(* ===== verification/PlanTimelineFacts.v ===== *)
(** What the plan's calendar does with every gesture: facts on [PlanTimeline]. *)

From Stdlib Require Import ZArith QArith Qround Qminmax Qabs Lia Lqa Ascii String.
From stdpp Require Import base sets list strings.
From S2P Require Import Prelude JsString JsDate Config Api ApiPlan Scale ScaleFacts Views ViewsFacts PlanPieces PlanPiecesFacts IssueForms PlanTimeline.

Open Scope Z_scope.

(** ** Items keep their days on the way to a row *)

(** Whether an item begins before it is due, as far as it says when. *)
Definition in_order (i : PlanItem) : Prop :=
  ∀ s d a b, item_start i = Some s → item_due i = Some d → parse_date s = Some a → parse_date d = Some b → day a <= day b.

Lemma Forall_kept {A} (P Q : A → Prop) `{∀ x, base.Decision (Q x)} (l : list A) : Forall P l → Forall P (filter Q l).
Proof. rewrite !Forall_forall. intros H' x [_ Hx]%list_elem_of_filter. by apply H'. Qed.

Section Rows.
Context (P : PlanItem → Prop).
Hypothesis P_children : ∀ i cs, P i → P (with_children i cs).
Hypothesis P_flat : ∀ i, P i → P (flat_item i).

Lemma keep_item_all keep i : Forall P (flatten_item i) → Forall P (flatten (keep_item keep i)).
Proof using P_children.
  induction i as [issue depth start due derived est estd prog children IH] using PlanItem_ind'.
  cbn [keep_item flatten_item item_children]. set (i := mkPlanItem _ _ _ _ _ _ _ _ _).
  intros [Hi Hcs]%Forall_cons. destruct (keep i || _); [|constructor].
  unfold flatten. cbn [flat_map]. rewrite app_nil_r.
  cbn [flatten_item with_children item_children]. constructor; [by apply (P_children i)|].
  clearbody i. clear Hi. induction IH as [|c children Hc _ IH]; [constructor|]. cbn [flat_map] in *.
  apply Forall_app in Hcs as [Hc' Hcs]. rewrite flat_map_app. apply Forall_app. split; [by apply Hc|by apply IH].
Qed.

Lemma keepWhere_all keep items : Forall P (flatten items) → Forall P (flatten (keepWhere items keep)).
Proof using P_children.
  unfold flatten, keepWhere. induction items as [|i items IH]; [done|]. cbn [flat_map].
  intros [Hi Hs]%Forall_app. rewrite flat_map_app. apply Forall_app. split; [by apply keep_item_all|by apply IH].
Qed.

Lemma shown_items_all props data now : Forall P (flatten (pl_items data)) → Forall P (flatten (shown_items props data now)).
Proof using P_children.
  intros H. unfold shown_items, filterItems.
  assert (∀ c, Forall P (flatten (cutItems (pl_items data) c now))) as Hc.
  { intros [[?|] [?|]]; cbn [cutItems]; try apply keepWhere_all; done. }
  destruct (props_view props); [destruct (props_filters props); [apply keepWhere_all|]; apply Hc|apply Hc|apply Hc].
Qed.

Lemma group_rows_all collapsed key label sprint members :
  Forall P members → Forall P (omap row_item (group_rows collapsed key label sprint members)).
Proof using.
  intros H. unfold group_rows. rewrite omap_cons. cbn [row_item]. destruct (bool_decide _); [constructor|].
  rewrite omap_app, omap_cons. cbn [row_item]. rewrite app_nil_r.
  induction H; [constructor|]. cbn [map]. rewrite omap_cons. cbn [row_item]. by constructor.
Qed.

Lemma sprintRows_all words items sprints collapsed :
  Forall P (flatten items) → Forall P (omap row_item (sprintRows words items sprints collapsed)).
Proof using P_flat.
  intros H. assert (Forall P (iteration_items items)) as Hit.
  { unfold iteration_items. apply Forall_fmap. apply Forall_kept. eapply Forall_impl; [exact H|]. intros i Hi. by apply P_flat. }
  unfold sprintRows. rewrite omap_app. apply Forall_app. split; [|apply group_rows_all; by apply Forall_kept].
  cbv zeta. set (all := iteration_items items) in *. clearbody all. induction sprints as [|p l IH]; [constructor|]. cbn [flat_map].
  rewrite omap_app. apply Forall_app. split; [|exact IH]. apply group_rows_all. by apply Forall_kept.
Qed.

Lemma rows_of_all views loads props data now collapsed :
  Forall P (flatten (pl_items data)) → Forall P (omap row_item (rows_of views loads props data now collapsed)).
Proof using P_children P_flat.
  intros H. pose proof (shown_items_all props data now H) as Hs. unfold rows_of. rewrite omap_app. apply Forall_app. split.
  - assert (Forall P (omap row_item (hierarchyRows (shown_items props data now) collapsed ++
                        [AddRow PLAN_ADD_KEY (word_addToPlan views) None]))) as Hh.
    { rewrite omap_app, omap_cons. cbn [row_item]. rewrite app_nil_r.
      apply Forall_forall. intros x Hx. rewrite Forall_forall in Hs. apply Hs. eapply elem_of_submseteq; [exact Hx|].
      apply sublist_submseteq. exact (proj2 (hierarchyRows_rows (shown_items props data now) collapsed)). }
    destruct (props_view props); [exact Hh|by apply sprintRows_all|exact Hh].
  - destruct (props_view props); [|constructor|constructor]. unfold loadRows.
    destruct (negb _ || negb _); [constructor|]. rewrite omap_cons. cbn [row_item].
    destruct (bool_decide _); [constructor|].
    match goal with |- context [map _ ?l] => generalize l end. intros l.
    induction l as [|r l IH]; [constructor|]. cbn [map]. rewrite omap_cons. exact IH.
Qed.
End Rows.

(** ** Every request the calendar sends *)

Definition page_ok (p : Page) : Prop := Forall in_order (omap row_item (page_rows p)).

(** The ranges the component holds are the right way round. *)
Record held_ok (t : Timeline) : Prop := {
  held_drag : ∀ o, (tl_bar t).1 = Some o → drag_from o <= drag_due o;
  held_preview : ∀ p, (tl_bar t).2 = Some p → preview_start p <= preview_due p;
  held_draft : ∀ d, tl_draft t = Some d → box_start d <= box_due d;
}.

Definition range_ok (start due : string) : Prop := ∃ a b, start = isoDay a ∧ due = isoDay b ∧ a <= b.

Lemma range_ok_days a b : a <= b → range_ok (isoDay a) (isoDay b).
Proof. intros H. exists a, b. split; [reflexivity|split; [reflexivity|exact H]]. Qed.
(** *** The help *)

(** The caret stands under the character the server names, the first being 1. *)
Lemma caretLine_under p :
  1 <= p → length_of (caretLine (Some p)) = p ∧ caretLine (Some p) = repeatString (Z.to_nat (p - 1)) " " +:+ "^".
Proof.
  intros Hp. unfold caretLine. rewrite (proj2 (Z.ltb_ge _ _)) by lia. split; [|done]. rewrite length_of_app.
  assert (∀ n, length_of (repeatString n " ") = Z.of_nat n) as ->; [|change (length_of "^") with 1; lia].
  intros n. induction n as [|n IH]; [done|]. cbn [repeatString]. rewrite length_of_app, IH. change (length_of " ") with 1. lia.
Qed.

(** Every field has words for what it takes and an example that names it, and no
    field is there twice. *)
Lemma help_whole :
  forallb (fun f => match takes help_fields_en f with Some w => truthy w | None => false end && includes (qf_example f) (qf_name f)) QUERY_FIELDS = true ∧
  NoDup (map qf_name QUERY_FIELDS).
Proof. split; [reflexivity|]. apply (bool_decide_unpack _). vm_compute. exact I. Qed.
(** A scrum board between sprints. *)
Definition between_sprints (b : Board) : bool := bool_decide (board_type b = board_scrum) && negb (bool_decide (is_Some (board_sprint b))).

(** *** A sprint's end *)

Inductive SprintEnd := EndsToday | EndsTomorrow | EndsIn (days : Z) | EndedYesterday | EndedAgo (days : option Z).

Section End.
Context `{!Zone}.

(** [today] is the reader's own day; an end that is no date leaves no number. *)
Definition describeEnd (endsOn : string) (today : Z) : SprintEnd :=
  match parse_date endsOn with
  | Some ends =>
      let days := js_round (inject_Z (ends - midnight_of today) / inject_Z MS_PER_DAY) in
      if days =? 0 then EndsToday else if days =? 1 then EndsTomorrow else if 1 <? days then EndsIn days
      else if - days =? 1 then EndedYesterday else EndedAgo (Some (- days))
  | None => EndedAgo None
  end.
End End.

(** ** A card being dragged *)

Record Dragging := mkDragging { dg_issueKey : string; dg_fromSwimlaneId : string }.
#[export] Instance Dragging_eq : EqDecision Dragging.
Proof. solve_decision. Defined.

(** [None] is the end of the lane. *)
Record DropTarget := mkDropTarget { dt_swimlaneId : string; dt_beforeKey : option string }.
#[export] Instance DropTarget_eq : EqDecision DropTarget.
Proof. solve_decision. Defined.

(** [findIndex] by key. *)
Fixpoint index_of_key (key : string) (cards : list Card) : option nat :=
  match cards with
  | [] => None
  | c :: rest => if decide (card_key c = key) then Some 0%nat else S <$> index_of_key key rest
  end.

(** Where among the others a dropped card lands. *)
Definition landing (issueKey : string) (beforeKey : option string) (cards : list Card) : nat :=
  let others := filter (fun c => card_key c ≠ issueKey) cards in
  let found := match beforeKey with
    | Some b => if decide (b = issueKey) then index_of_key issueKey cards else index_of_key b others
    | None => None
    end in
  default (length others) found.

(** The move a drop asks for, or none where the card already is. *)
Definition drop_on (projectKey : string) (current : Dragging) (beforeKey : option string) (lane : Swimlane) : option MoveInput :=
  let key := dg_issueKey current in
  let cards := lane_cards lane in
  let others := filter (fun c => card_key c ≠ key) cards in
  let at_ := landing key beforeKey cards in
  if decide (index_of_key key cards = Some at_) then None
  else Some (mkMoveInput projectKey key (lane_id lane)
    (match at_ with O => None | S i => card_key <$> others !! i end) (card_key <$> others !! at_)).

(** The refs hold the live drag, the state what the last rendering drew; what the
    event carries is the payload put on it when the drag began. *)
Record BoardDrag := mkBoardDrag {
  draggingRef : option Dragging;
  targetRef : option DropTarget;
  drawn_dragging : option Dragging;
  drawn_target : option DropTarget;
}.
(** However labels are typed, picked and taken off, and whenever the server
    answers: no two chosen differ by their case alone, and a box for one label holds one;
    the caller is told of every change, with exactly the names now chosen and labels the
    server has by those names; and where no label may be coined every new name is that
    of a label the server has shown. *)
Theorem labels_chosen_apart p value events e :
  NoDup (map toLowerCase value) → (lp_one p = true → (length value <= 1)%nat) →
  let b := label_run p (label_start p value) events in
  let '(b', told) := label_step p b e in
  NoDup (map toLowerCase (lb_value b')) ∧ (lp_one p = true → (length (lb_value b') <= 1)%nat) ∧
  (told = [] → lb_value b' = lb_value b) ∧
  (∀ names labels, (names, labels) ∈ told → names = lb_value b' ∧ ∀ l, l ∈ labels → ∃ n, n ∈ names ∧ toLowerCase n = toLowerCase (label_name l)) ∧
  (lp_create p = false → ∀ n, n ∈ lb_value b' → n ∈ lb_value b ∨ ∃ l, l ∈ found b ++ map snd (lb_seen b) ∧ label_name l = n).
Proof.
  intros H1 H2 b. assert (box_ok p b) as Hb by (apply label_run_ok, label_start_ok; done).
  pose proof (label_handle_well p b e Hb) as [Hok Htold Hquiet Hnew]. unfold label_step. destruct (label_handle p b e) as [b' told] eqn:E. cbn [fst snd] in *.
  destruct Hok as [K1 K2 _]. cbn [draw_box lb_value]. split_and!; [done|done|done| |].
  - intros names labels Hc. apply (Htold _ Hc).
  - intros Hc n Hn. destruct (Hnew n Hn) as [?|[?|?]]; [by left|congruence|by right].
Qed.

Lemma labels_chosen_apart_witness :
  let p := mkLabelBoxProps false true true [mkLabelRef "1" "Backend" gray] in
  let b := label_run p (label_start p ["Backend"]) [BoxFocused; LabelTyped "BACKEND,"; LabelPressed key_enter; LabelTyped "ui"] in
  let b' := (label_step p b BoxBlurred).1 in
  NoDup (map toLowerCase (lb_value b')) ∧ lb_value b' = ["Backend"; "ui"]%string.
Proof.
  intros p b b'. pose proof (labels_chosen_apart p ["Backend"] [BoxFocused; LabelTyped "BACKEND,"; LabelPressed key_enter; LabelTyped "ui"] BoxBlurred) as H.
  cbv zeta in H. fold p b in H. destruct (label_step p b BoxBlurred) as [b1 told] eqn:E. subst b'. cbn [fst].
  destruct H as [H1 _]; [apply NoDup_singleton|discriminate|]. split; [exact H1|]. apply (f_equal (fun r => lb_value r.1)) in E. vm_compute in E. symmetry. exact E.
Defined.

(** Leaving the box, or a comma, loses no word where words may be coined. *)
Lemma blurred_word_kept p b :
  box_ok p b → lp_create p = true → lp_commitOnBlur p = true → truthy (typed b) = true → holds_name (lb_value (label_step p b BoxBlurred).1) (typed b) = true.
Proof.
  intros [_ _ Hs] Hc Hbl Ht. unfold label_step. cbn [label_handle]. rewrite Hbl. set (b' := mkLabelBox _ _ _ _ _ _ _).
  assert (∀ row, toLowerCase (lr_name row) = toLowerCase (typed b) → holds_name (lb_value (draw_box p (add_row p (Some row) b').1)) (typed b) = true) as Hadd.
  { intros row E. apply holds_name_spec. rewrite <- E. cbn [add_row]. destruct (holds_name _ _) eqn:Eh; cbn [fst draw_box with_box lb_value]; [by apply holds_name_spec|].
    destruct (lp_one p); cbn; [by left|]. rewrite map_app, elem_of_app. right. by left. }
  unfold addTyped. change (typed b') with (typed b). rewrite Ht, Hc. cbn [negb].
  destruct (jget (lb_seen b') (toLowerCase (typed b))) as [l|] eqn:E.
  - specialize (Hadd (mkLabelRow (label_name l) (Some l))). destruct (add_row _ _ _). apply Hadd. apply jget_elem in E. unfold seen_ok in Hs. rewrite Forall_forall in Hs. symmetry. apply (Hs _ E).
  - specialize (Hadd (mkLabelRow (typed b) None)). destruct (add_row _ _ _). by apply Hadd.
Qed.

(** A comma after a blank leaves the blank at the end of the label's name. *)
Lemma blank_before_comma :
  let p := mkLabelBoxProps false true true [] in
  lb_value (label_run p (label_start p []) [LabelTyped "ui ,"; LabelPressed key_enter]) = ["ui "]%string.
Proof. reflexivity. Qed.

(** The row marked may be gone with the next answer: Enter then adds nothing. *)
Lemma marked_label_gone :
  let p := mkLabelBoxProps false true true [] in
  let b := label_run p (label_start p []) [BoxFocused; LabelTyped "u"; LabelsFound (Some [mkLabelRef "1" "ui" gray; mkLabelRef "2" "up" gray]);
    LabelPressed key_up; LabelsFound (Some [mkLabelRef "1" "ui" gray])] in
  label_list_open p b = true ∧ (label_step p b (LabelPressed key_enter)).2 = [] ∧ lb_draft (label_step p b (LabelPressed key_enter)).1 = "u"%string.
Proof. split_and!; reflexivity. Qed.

********

> ASSIGNMENT
Show every line above where "cutItems" is found.

> TASK OUTPUT
  assert (∀ c, Forall P (flatten (cutItems (pl_items data) c now))) as Hc.
  { intros [[?|] [?|]]; cbn [cutItems]; try apply keepWhere_all; done. }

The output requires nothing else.